Production of collagen synthesis inhibitory lymphokine by human leukemic T-lymphocyte cell lines

It has been previously shown that normal human peripheral blood mononuclear cells produce a soluble factor(s) that causes selective inhibition of collagen production by cultured human diploid fibroblasts, and that stimulation of the mononuclear cells by appropriate mitogens greatly enhances its production. Because of the difficulties inherent in obtaining sufficient peripheral blood lymphocytes to purify the collagen synthesis inhibitory factor (CSIF) further and to study in detail its mechanisms of action, we have examined CSIF production by several leukemic human T- and B-lymphocyte cell lines.
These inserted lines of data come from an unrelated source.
Lemma convert_each_valid (files : list str) (k : N) (w : world)
      (src : str) (data : bytes) :
  lookup src (directory w) = Some (File data) ->
  firstn 2 data = PK ->
  lookup src (directory (snd (convert_each package_bytes files false k w)))
  = Some (File data).
Proof.
  revert k w. induction files as [|f files IH]; intros k w L Hpk.
  - exact L.
  - simpl. unfold bind.
    assert (F : lookup src (directory (snd (convert_plaintext_to_docx
                  package_bytes f false true w))) = Some (File data)).
    { destruct (list_eq_dec N.eq_dec src f) as [<-|Hne].
      - rewrite (convert_skip src data true w L Hpk). exact L.
      - apply convert_frame; assumption. }
    destruct (convert_plaintext_to_docx package_bytes f false true w)
      as [[done|e] w1]; simpl in F.
    + apply IH; assumption.
    + exact F.
Qed.

(** C6.  A source whose first two bytes are [PK] is skipped when the
    force flag is unset: the conversion answers [False], the directory
    is the same afterwards (nothing is written, to that file or any
    other), and the only effect is the line [SKIP (already valid): ...]
    on the standard output (printed unless [verbose] is off; [main]
    leaves it on).  The loop of [main] as a whole leaves such a file
    untouched as well. *)
Theorem valid_docx_is_skipped (src : str) (data : bytes) (w : world) :
  lookup src (directory w) = Some (File data) ->
  firstn 2 data = PK ->
  (forall verbose,
      convert_plaintext_to_docx package_bytes src false verbose w
      = (Return false,
         if verbose
         then World (root w) (utcnow w) (directory w)
                    (stdout w ++ [lit "SKIP (already valid): " ++ src])
                    (stderr w)
         else w))
  /\ (forall files k,
        lookup src
               (directory (snd (convert_each package_bytes files false k w)))
        = Some (File data)).
Proof.
  intros L Hpk. split.
  - intros verbose. apply (convert_skip src data); assumption.
  - intros files k. apply convert_each_valid; assumption.
Qed.

(** C10.  The validity check always returns: whatever the path and the
    state of the directory it answers a boolean and raises nothing.  For
    a path that cannot be opened (missing, or not readable) the answer
    is [False], so the converter goes on to read the text, and the
    [OSError] of that read, which no handler names, leaves
    [convert_plaintext_to_docx] with nothing written or printed. *)
Theorem validity_check_is_total (path : str) (w : world) :
  (exists b, is_valid_docx path w = (Return b, w))
  /\ (lookup path (directory w) = None
      \/ lookup path (directory w) = Some NoAccess ->
      is_valid_docx path w = (Return false, w)
      /\ forall force verbose,
          convert_plaintext_to_docx package_bytes path force verbose w
          = (Raise OSError, w)).
Proof.
  split.
  - rewrite is_valid_docx_eq. eexists. reflexivity.
  - intros H. split.
    + rewrite is_valid_docx_eq. destruct H as [-> | ->]; reflexivity.
    + intros force verbose. rewrite convert_eq.
      destruct H as [-> | ->]; reflexivity.
Qed.

Lemma backup_step_eq (src text : str) (enc : bytes) (w : world) :
  utf8_encode text = Some enc ->
  (present <- path_exists (backup_of src) ;;
   if negb present then write_text (backup_of src) text else ret tt) w
  = (Return tt,
     match lookup (backup_of src) (directory w) with
     | Some _ => w
     | None =>
         set_directory (store (backup_of src) (File enc) (directory w)) w
     end).
Proof.
  intros He. unfold bind, path_exists. cbv beta iota.
  destruct (lookup (backup_of src) (directory w)) as [b|] eqn:Lb.
  - reflexivity.
  - change (negb false) with true. cbv beta iota.
    unfold write_text. rewrite He. unfold write_bytes. rewrite Lb.
    reflexivity.
Qed.

(** Every source that can be read, is not skipped and has no line
    [add_run] refuses is converted, whether its bytes are valid UTF-8
    or not: the package of the decoded text is saved over it and the
    call answers [True]. *)
Lemma unskipped_source_is_converted (src : str) (data : bytes)
      (force verbose : bool) (w : world) (t : str) (doc : document) :
  lookup src (directory w) = Some (File data) ->
  bytes_eqb (firstn 2 data) PK && negb force = false ->
  utf8_decode true data = Some t ->
  build_document (universal_newlines t) = Return doc ->
  fst (convert_plaintext_to_docx package_bytes src force verbose w)
  = Return true
  /\ lookup src
       (directory (snd (convert_plaintext_to_docx package_bytes src force
                                                  verbose w)))
     = Some (File (package_bytes doc))
  /\ stdout (snd (convert_plaintext_to_docx package_bytes src force
                                            verbose w))
     = stdout w ++ (if verbose then [lit "Converted -> " ++ src] else [])
  /\ stderr (snd (convert_plaintext_to_docx package_bytes src force
                                            verbose w))
     = stderr w.
Proof.
  intros L Hs Ht Hd.
  destruct (decoded_text_encodes true data t Ht) as [enc He].
  set (w1 := match lookup (backup_of src) (directory w) with
             | Some _ => w
             | None => set_directory
                         (store (backup_of src) (File enc) (directory w)) w
             end).
  set (w2 := set_directory
               (store src (File (package_bytes doc)) (directory w1)) w1).
  assert (L1 : lookup src (directory w1) = Some (File data)).
  { unfold w1. destruct (lookup (backup_of src) (directory w)); [exact L|].
    simpl. rewrite lookup_store_other; [exact L|].
    apply not_eq_sym, backup_of_neq. }
  assert (O1 : stdout w1 = stdout w /\ stderr w1 = stderr w).
  { unfold w1. destruct (lookup (backup_of src) (directory w)); split;
      reflexivity. }
  destruct O1 as [O1 O2].
  assert (E : convert_plaintext_to_docx package_bytes src force verbose w
              = (Return true,
                 snd (if_verbose verbose (lit "Converted -> " ++ src) w2))).
  { rewrite convert_eq, L, Hs, Ht. unfold rewrite_source.
    change ((present <- path_exists (backup_of src) ;;
             (if negb present
              then write_text (backup_of src) (universal_newlines t)
              else ret tt) ;;;
             d <- lift (build_document (universal_newlines t)) ;;
             write_bytes src (package_bytes d) ;;;
             if_verbose verbose (lit "Converted -> " ++ src) ;;; ret true) w)
      with (((present <- path_exists (backup_of src) ;;
              if negb present
              then write_text (backup_of src) (universal_newlines t)
              else ret tt) ;;;
             (d <- lift (build_document (universal_newlines t)) ;;
              write_bytes src (package_bytes d) ;;;
              if_verbose verbose (lit "Converted -> " ++ src) ;;;
              ret true)) w).
    unfold bind at 1. rewrite (backup_step_eq src _ enc w He). fold w1.
    rewrite Hd. unfold bind, lift, write_bytes. rewrite L1. fold w2.
    destruct verbose; reflexivity. }
  rewrite E. cbn [fst snd].
  split; [reflexivity|].
  destruct verbose; cbn [if_verbose print ret snd directory stdout stderr];
    unfold w2; cbn [set_directory directory stdout stderr];
    rewrite lookup_store_same, ?O1, ?O2, ?app_nil_r; repeat split;
    reflexivity.
Qed.

(** C7 (as the code behaves).  A source holding [caf\xe9], which is no
    valid UTF-8, is not reported and not skipped: it is decoded with
    U+FFFD in place of the offending byte, backed up and converted, and
    [main] counts it among the converted files before going on to the
    next one.  No source ever takes the error branch, since reading
    with [errors='replace'] cannot raise [UnicodeDecodeError]. *)
Theorem undecodable_source_is_converted :
  utf8_decode false latin1_source = None
  /\ convert_plaintext_to_docx package_bytes src1 false true converter_world
     = (Return true,
        World (lit "/data") stamp
              [(src1,
                File (package_bytes
                        (Document_
                           (Font (Some Arial) None (Some 12))
                           [Paragraph
                              [Run (lit "caf" ++ [REPLACEMENT]) None
                                   arial_12]])));
               (src2, File (blit "**Q1**"));
               (src1 ++ lit ".orig.txt",
                File [x63; x61; x66; xef; xbf; xbd; x0a])]
              [lit "Converted -> transcript_PATIENT_001.docx"] [])
  /\ fst (main package_bytes sample_fnmatch false default_pattern
               converter_world) = Return 0
  /\ stdout (snd (main package_bytes sample_fnmatch false default_pattern
                       converter_world))
     = [lit "Converted -> transcript_PATIENT_001.docx";
        lit "Converted -> transcript_PATIENT_002.docx";
        lit "Done. 2 file(s) converted."]
  /\ (forall name w, fst (read_text name true w) <> Raise UnicodeDecodeError).
Proof.
  split; [reflexivity|].
  split; [reflexivity|].
  split; [reflexivity|].
  split; [reflexivity|].
  apply read_text_replace_decodes.
Qed.

End Environment.

End ConverterClaims.

Module DiscoveryReturns.
Import Py Codec OS OS.Notations Docx Aggregator AggregatorViews.
Import PyFacts LineFacts OSFacts AggregatorFacts AggregateOrder Discovery
       Exclusion.

Section Environment.
Variable decimal : char -> option N.
Hypothesis underscore_no_digit : decimal UNDERSCORE = None.

Lemma digit_not_underscore (d : char) :
  isdecimal decimal d = true -> (d =? UNDERSCORE) = false.
Proof.
  intros H. apply N.eqb_neq. intros ->. unfold isdecimal in H.
  rewrite underscore_no_digit in H. discriminate.
Qed.

(** The key of an identifier of the fixed-width form is the number its
    three digits spell. *)
Lemma sort_key_fixed_width (pid p : str) :
  fixed_width_id decimal pid ->
  exists k, sort_key decimal (pid, p) = Return k.
Proof.
  intros [d1 [d2 [d3 [D1 [D2 [D3 ->]]]]]].
  unfold sort_key. cbn [fst].
  assert (E : split_char UNDERSCORE (lit "PATIENT_" ++ [d1; d2; d3])
              = [lit "PATIENT"; [d1; d2; d3]]).
  { cbn. rewrite (digit_not_underscore _ D1), (digit_not_underscore _ D2),
      (digit_not_underscore _ D3). reflexivity. }
  rewrite E. cbn [nth_error]. unfold int. cbn [int_digits].
  unfold isdecimal in D1, D2, D3.
  destruct (decimal d1); [|discriminate].
  destruct (decimal d2); [|discriminate].
  destruct (decimal d3); [|discriminate].
  eexists. reflexivity.
Qed.

Lemma with_keys_total (files : list (str * str)) :
  (forall t, In t files -> exists k, sort_key decimal t = Return k) ->
  exists keyed, with_keys decimal files = Return keyed.
Proof.
  induction files as [|t files IH]; intros H.
  - exists []. reflexivity.
  - destruct (H t (or_introl eq_refl)) as [k Hk].
    destruct IH as [ks Hks]; [intros; apply H; right; assumption|].
    exists ((k, t) :: ks). simpl. rewrite Hk, Hks. reflexivity.
Qed.

(** Discovery raises nothing: the keys of what the pattern accepted
    always parse, and the list comes back in ascending order of the
    keys. *)
Lemma discovery_returns (w : world) :
  exists keyed,
    with_keys decimal (collect decimal (names w)) = Return keyed
    /\ iter_transcript_paths decimal w
       = (Return (map snd (sort_by N.leb fst keyed)), w)
    /\ StronglySorted (key_le fst) (sort_by N.leb fst keyed).
Proof.
  destruct (with_keys_total (collect decimal (names w))) as [keyed Hk].
  { intros [pid p] Hin. apply collect_In in Hin. destruct Hin as [_ S].
    destruct (search_Some _ _ _ S) as [pre [rest [_ M]]].
    apply sort_key_fixed_width.
    apply (match_here_Some _ _ _ M). }
  exists keyed. split; [exact Hk|]. split.
  - rewrite iter_transcript_paths_eq. unfold sort_files. rewrite Hk.
    reflexivity.
  - apply sort_by_sorted.
Qed.

End Environment.

End DiscoveryReturns.

Module Witnesses.
Import Py Codec OS OS.Notations Docx Aggregator AggregatorViews.
Import Converter ConverterViews Examples.
Import PyFacts LineFacts OSFacts AggregatorFacts AggregateOrder Discovery
       Exclusion AggregatorClaims Extraction ConverterFacts
       ConverterClaims.

Lemma aggregate_blocks_in_numeric_order_witness :
  fst (build_aggregate ascii_decimal None aggregator_world) = Return 0
  /\ fst (iter_transcript_paths ascii_decimal aggregator_world)
     = Return [(lit "PATIENT_002", src2); (lit "PATIENT_010", src10)]
  /\ sort_key ascii_decimal (lit "PATIENT_002", src2) = Return 2
  /\ sort_key ascii_decimal (lit "PATIENT_010", src10) = Return 10
  /\ exists T1 T2 T3,
      [(lit "PATIENT_002", src2); (lit "PATIENT_010", src10)]
      = T1 ++ (lit "PATIENT_002", src2) :: T2
           ++ (lit "PATIENT_010", src10) :: T3.
Proof.
  split; [vm_compute; reflexivity|].
  split; [vm_compute; reflexivity|].
  split; [vm_compute; reflexivity|].
  split; [vm_compute; reflexivity|].
  destruct (aggregate_blocks_in_numeric_order ascii_decimal None
              aggregator_world
              (snd (build_aggregate ascii_decimal None aggregator_world)) 0
              [(lit "PATIENT_002", src2); (lit "PATIENT_010", src10)]
              (lit "PATIENT_002") src2 (lit "PATIENT_010") src10 2 10)
    as [T1 [T2 [T3 [E1 [b1 [E2 [b2 [E3 [H _]]]]]]]]].
  - vm_compute; reflexivity.
  - vm_compute; reflexivity.
  - left; reflexivity.
  - right; left; reflexivity.
  - vm_compute; reflexivity.
  - vm_compute; reflexivity.
  - reflexivity.
  - exists T1, T2, T3. exact H.
Defined.

Lemma extraction_marks_fully_bold_paragraphs_witness :
  lookup src1 (directory bare_world) = Some (File (blit "PK"))
  /\ extract_text_from_docx (Some question_parse) src1 bare_world
     = (Return (lit "**Question 1**" ++ [LF] ++ [LF] ++ lit "An answer."),
        bare_world).
Proof.
  split; [reflexivity|].
  exact (proj1 (extraction_marks_fully_bold_paragraphs
                  question_parse src1 bare_world (blit "PK") _
                  eq_refl eq_refl)).
Defined.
From the 10 lines tested (4 T- and 6 B-lymphocyte cell lines), we found 2 T-lymphocyte cell lines which produced CSIF constitutively. When the effects of various lymphocyte mitogens on CSIF production by these cell lines were examined, it was found that only phorbol myristic acid was stimulatory. Further studies demonstrated that optimal CSIF production by the phorbol myristic acid-stimulated leukemic T-lymphocytes could be achieved in a chemically defined, serum-free medium. The CSIF in the supernatants from such cultures was further purified by ammonium sulfate precipitation and gel filtration chromatography and it was shown that it had similar properties to those of CSIF produced by normal human peripheral blood lymphocytes. These findings indicate that certain leukemic T-lymphocyte cell lines are capable of CSIF production in continuous cultures. These results will permit the large scale production of CSIF and a better understanding of its mechanisms of action.